The U.S. Geological Survey said the quake had a magnitude of 8.0 and its epicenter was 165 kilometers west of Tapachula in southern Chiapas state not far from Guatemala. It had a depth of 35 kilometers. The U.S. Tsunami Warning System says widespread hazardous tsunami waves are possible on the Pacific coasts of several Central American countries.
It said waves were possible within the next three hours for Mexico, Guatemala, El Salvador, Costa Rica, Nicaragua, Panama, Honduras and Ecuador. There was no tsunami threat for the U.S. West Coast. The quake was so powerful that frightened residents in Mexico’s distant capital city fled apartment buildings, often in their pajamas, and gathered in groups in the street. Sections of Mexico City were without electricity.
Irma: Apocalyptic damage in the Caribbean
Hurricane Irma carved a path of destruction through the Caribbean, killing at least 12 people, leaving thousands of others homeless and plunging more than 1 million residents of Puerto Rico into darkness. As the eye of the Category 5 storm passed north of Puerto Rico early Thursday, a string of Caribbean islands grappled with flattened homes, flooding and widespread devastation. Irma battered the tiny island of Barbuda and the island territories of St. Bart and St. Martin, where local officials said about 95 percent of the island was completely demolished after Wednesday’s thrashing.

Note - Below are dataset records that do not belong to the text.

(** * SNData, CSP data release 1: access to the locally available data files

    A shallow embedding of [SNData/csp/dr1/_data_parsing.py] and the
    properties of its five functions

      - [get_available_tables], [load_table]
      - [get_available_ids], [get_data_for_id]
      - [iter_data]

    The module is Python glue around [pathlib], [glob] and [astropy.table].
    The embedding keeps the control flow of every function, statement by
    statement, and models the library calls it goes through: the string
    methods [lstrip], [split] and slicing, [Path.stem], the [fnmatch]
    patterns behind [glob] and [rglob], Python truth values, and astropy
    tables as ordered lists of named columns with a [meta] dictionary.

    The builtins [float] and [int] are parameters of the model, so that every
    general statement holds for Python's own conversions; the concrete
    scenarios are evaluated with decimal numerals. *)

From Stdlib Require Import ZArith QArith Ascii List Lia Bool.
From stdpp Require Import base strings list gmap pretty.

“It is an enormous disaster … I am in shock,” Daniel Gibbs, chairman of a council on St. Martin, told Radio Caribbean International. While Irma, the most powerful Atlantic hurricane on record, skirted Puerto Rico on Wednesday night as it stayed just out to sea, it was expected to graze the Dominican Republic before targeting the Bahamas and Turks & Caicos on Friday. A hurricane watch was issued Thursday for portions of southern Florida and the Florida Keys.
The National Hurricane Center said a slight westward shift in Irma’s projected path indicated that it could make landfall just east of Key Largo, bringing its eye wall, which carries the most destructive winds, over Miami with major hurricane winds. Conditions could start to deteriorate over South Florida before dawn Saturday as Irma approaches, it said. “During this weekend, all significant hurricane impact threats are possible, including especially life threatening storm surge flooding and damaging winds,” the hurricane center said late Thursday.
More than 100,000 cruisers are seeing their vacation re-routed to stay our of the path of the Category 5 Hurricane Irma, whose powerful 185 mile per hour winds have ravaged popular cruise stops in the Caribbean. Expect safe haven investment as well as commodities to be in demand!
ECB: Draghi in no rush
The ECB president dismissed the notion that Europe is in an era of low inflation. “There is no question,” he said when asked whether price increases in the euro zone will return to the bank’s target of close to but just below 2 percent. At some time. We just need to be patient. And in explaining the bank’s decision to maintain its stimulus, Draghi did stress patience yesterday, along with the importance of the euro’s rally in dampening inflation. Forecasts presented today at the ECB’s Governing Council Meeting projected growth in gross domestic product this year of 2.2 percent, the fastest since 2007.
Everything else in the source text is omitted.